**Directions for this task:** Your answer should be the lines below from the one with "Uint64 | Uintptr" to the one with "Definition setConvolutionDesc (be", both included, given again exactly and with nothing added.

**Data supplied:**
........

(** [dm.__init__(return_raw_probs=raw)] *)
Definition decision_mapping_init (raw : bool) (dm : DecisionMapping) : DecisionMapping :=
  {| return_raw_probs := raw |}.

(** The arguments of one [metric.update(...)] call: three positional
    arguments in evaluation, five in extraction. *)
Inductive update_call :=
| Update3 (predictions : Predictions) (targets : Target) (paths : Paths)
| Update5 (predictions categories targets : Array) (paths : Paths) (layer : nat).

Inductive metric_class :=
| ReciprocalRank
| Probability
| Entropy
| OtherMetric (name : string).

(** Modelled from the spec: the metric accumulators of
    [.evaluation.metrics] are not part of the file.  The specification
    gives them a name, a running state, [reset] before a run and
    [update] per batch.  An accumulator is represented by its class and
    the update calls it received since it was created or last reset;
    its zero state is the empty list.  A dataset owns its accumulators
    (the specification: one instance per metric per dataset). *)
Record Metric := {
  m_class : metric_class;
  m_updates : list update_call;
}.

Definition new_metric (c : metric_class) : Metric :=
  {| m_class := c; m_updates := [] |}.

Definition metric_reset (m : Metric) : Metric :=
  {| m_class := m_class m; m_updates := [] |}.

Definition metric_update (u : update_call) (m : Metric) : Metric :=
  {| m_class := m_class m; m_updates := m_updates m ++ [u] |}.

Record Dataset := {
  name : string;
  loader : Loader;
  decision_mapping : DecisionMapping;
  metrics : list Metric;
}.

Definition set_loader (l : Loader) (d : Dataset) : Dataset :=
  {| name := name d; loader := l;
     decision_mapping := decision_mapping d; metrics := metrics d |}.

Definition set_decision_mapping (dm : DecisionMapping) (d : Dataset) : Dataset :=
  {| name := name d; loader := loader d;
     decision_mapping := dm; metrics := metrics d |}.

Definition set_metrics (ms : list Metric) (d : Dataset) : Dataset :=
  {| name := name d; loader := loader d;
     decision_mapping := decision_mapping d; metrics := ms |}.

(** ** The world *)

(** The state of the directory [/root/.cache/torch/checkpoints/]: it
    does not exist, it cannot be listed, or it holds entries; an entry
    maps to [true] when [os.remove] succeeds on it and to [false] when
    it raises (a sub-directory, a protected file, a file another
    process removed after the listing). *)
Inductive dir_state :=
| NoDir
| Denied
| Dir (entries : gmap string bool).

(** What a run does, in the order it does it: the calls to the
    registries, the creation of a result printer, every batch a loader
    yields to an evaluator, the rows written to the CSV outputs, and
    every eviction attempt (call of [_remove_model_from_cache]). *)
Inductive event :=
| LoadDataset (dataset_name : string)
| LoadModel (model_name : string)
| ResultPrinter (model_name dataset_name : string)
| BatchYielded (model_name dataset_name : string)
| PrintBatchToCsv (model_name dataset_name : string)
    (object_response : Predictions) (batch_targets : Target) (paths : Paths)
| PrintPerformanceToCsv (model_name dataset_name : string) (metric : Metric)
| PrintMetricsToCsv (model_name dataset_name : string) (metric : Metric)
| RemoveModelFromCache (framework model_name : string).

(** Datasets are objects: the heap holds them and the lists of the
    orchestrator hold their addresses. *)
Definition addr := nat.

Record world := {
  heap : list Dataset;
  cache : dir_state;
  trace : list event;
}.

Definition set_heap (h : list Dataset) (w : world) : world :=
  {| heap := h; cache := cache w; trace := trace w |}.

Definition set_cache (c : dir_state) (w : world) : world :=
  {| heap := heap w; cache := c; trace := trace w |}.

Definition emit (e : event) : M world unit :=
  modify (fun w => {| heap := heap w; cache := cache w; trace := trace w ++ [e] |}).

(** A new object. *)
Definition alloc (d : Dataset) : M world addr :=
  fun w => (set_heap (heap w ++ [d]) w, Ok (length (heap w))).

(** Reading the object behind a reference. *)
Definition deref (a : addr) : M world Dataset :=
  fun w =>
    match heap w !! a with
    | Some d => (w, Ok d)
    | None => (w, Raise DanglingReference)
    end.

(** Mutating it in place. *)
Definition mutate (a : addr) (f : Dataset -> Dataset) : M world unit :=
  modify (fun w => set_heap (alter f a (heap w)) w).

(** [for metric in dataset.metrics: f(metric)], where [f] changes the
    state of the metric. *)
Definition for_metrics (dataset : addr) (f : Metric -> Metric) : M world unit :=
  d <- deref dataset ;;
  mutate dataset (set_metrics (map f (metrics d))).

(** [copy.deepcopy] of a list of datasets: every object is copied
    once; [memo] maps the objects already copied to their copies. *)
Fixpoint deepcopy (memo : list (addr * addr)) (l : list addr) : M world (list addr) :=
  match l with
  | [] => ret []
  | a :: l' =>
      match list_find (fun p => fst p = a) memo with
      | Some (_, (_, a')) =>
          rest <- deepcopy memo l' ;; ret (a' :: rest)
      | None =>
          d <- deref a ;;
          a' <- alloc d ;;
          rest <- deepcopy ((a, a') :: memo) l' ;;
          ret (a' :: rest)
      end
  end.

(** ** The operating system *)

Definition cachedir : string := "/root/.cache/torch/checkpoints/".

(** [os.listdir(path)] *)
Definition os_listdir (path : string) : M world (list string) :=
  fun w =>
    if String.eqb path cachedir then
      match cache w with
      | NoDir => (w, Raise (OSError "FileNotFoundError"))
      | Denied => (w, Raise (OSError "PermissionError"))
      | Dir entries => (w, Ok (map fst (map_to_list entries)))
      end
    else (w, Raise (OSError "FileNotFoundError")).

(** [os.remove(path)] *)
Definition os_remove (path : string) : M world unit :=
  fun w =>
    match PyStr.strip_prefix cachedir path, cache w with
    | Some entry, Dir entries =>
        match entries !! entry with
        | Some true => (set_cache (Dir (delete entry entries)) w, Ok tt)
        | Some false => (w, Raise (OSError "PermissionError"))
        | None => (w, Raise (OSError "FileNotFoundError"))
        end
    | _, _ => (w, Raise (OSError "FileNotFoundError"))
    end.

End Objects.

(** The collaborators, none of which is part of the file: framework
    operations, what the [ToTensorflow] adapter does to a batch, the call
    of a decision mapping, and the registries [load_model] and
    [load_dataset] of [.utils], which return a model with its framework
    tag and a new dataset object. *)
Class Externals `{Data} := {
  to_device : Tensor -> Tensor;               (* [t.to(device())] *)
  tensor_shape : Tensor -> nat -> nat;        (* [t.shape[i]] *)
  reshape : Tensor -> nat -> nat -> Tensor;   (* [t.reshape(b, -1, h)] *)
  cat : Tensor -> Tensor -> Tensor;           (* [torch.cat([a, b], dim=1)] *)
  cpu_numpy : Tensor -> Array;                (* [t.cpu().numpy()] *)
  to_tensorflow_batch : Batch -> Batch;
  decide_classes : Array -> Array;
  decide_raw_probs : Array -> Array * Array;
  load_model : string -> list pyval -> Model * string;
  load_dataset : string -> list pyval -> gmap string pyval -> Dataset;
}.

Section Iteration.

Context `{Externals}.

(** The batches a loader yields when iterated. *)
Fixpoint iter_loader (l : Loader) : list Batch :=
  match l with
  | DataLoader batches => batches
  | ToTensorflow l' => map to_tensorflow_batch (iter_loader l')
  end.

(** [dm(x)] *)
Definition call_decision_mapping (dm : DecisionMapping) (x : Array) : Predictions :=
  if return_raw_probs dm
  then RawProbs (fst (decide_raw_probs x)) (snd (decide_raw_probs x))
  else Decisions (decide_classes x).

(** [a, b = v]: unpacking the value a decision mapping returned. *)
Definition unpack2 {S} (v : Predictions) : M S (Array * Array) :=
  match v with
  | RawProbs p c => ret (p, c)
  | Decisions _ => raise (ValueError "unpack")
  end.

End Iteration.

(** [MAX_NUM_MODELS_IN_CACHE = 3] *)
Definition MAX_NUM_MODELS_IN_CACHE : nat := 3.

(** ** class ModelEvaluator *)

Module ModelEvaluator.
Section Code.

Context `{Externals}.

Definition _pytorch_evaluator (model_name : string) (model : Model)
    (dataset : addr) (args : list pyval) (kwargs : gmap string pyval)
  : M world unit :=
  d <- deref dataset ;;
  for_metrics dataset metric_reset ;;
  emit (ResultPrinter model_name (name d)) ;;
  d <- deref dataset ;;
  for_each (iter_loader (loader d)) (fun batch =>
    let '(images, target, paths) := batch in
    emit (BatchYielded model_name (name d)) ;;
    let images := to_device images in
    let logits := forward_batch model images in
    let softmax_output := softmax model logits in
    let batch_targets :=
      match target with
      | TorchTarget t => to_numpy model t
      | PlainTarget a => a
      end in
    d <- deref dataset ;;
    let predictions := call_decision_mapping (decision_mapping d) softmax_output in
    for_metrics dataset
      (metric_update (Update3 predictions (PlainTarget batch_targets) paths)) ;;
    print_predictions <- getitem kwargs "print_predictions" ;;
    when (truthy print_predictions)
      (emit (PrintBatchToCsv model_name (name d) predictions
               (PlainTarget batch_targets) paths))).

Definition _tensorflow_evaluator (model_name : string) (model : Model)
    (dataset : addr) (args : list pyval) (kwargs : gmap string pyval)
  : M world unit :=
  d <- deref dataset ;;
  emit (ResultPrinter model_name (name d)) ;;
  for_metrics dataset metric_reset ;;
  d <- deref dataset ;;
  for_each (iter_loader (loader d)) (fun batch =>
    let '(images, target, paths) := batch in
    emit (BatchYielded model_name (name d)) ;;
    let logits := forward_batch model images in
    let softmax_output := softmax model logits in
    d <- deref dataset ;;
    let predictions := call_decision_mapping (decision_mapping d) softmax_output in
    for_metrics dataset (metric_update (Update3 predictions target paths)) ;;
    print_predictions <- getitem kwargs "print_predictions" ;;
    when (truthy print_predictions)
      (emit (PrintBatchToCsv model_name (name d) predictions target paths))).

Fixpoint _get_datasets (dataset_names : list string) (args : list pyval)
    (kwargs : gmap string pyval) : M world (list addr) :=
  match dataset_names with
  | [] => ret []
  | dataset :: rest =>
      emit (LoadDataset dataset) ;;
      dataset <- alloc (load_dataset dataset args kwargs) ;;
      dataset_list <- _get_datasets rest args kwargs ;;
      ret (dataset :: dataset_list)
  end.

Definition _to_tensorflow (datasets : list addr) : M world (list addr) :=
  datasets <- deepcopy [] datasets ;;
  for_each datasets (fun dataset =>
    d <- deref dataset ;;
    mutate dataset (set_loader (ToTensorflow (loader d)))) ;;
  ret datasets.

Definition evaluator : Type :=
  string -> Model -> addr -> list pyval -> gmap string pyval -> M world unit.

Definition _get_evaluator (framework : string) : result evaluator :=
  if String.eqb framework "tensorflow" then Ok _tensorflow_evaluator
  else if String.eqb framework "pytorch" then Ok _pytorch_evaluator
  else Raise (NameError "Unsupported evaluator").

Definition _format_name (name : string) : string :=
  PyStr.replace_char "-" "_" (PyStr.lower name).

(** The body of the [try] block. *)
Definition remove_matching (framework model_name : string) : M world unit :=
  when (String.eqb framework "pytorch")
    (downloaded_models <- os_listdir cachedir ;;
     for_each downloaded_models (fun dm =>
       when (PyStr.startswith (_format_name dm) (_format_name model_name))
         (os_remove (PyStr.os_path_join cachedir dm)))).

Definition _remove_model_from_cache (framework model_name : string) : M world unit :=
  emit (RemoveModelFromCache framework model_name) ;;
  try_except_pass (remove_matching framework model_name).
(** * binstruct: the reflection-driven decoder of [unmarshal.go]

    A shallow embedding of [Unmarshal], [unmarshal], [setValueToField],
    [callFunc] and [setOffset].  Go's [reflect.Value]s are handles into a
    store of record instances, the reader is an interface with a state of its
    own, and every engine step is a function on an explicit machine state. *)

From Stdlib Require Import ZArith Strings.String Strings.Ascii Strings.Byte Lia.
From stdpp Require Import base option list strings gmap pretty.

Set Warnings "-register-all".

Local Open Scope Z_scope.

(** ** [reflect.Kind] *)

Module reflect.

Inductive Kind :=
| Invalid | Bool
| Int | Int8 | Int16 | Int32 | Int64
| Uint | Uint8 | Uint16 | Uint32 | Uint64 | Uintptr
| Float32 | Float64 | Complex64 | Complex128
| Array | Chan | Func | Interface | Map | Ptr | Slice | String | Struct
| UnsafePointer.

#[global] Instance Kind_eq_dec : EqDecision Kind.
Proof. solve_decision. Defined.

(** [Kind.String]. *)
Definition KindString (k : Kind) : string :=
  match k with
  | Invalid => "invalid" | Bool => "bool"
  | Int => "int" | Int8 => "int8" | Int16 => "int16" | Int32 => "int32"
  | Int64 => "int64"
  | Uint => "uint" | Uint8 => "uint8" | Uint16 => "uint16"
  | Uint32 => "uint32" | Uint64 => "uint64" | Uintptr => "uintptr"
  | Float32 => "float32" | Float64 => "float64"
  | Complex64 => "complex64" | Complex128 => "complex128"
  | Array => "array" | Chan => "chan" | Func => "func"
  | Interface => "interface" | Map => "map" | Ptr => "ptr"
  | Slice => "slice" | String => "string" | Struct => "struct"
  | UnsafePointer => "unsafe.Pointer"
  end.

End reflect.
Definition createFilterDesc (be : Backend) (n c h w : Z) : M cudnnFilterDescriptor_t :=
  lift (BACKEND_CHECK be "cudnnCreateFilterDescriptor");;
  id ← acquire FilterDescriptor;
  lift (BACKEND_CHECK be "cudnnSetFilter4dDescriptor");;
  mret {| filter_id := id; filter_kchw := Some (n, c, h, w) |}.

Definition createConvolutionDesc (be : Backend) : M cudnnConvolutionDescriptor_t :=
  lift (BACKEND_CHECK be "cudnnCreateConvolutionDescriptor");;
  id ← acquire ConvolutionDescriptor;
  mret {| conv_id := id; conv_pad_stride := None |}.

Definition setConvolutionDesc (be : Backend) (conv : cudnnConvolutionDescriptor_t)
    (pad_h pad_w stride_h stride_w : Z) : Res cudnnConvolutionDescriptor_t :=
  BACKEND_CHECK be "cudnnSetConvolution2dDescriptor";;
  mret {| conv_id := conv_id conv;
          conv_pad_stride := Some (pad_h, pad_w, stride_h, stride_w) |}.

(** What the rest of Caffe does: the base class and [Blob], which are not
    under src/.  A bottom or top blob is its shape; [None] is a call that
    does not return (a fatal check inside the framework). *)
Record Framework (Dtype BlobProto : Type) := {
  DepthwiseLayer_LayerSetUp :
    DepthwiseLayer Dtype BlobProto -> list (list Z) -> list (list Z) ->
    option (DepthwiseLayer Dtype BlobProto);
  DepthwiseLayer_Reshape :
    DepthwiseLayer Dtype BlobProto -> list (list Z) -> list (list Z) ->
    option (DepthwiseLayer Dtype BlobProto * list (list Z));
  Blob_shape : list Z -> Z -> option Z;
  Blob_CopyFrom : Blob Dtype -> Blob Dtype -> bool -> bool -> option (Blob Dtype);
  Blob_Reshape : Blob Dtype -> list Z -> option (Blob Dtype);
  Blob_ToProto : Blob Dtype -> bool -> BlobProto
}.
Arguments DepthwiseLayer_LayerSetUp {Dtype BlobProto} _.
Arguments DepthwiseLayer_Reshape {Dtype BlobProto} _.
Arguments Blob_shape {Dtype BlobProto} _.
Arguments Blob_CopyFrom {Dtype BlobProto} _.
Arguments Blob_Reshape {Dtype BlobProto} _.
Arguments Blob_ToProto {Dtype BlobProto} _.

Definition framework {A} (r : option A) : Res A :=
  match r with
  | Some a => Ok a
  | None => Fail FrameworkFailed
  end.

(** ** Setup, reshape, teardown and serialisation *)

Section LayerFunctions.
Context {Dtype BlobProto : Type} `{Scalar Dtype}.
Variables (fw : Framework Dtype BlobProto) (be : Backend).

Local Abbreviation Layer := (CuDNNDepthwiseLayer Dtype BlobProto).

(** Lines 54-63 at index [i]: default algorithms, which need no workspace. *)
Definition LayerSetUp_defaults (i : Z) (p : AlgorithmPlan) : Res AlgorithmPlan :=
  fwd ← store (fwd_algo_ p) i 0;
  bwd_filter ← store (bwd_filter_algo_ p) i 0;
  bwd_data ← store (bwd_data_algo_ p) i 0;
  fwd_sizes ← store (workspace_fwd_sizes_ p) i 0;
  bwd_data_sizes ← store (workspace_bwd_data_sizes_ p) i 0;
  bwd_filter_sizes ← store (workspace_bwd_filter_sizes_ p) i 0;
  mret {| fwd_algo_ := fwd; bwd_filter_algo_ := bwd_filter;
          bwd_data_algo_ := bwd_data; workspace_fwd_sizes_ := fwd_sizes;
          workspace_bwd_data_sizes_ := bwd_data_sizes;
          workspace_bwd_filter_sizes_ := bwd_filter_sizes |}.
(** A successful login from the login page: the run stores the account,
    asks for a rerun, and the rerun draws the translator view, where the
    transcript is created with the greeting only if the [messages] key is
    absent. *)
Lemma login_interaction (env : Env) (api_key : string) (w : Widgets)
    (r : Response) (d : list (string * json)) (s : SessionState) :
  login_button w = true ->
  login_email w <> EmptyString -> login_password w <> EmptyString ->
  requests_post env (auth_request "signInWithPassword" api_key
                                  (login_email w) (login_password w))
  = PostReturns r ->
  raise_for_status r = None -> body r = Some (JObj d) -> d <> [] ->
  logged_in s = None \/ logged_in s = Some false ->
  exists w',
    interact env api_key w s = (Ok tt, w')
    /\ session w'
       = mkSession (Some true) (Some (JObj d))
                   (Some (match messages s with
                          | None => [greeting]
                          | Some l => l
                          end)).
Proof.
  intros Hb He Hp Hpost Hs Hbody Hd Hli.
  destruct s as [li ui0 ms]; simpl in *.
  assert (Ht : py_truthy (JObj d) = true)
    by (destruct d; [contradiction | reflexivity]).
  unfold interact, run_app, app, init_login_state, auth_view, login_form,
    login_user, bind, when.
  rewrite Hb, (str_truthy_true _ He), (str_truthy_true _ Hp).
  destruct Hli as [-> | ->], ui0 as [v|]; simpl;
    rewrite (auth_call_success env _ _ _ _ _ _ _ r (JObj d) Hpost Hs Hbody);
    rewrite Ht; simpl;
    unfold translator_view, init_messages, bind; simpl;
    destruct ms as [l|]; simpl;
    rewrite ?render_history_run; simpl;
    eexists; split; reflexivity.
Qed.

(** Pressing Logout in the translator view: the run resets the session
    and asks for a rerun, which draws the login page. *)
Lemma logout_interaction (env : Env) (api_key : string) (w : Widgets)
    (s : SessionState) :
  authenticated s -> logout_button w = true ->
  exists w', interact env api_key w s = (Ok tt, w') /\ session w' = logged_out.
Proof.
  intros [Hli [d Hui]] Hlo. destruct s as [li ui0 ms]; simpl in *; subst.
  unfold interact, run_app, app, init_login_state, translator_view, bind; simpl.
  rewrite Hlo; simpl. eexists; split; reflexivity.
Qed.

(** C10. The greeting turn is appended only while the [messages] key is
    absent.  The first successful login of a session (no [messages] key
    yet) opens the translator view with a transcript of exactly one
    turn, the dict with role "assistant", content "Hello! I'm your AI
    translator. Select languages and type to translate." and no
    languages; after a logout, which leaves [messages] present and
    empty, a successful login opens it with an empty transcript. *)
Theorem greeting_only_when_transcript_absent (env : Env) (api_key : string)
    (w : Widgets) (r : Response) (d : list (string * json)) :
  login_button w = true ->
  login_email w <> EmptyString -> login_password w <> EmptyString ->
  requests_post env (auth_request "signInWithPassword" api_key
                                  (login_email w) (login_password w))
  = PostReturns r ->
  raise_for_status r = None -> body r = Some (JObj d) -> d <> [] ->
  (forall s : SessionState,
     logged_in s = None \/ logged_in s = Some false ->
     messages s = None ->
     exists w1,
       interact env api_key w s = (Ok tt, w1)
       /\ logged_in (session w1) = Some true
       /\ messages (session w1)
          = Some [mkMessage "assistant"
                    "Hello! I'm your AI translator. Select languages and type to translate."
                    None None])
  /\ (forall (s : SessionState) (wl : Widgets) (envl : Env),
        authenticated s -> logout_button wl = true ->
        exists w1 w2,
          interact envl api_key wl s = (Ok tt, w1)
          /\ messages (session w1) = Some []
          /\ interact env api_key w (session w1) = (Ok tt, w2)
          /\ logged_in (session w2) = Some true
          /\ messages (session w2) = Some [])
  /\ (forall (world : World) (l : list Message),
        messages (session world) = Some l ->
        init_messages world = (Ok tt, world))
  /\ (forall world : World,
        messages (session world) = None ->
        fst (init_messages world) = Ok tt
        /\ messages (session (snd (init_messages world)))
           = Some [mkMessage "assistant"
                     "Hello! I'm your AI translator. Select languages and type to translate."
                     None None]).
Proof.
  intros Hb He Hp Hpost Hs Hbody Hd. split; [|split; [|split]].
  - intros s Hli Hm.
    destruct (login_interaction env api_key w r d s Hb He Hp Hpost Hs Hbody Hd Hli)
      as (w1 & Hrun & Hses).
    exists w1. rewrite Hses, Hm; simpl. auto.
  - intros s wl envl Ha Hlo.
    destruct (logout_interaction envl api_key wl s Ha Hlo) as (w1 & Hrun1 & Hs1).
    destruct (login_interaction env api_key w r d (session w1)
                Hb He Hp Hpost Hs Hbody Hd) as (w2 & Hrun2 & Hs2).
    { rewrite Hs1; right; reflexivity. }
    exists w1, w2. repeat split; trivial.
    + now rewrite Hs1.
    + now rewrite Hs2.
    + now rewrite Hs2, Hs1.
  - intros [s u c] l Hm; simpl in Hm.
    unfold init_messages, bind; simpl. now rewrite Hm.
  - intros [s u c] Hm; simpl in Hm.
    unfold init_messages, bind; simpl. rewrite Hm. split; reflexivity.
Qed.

........

**Solution for this exercise:**
| Uint | Uint8 | Uint16 | Uint32 | Uint64 | Uintptr
| Float32 | Float64 | Complex64 | Complex128
| Array | Chan | Func | Interface | Map | Ptr | Slice | String | Struct
| UnsafePointer.

#[global] Instance Kind_eq_dec : EqDecision Kind.
Proof. solve_decision. Defined.

(** [Kind.String]. *)
Definition KindString (k : Kind) : string :=
  match k with
  | Invalid => "invalid" | Bool => "bool"
  | Int => "int" | Int8 => "int8" | Int16 => "int16" | Int32 => "int32"
  | Int64 => "int64"
  | Uint => "uint" | Uint8 => "uint8" | Uint16 => "uint16"
  | Uint32 => "uint32" | Uint64 => "uint64" | Uintptr => "uintptr"
  | Float32 => "float32" | Float64 => "float64"
  | Complex64 => "complex64" | Complex128 => "complex128"
  | Array => "array" | Chan => "chan" | Func => "func"
  | Interface => "interface" | Map => "map" | Ptr => "ptr"
  | Slice => "slice" | String => "string" | Struct => "struct"
  | UnsafePointer => "unsafe.Pointer"
  end.

End reflect.
Definition createFilterDesc (be : Backend) (n c h w : Z) : M cudnnFilterDescriptor_t :=
  lift (BACKEND_CHECK be "cudnnCreateFilterDescriptor");;
  id ← acquire FilterDescriptor;
  lift (BACKEND_CHECK be "cudnnSetFilter4dDescriptor");;
  mret {| filter_id := id; filter_kchw := Some (n, c, h, w) |}.

Definition createConvolutionDesc (be : Backend) : M cudnnConvolutionDescriptor_t :=
  lift (BACKEND_CHECK be "cudnnCreateConvolutionDescriptor");;
  id ← acquire ConvolutionDescriptor;
  mret {| conv_id := id; conv_pad_stride := None |}.

Definition setConvolutionDesc (be : Backend) (conv : cudnnConvolutionDescriptor_t)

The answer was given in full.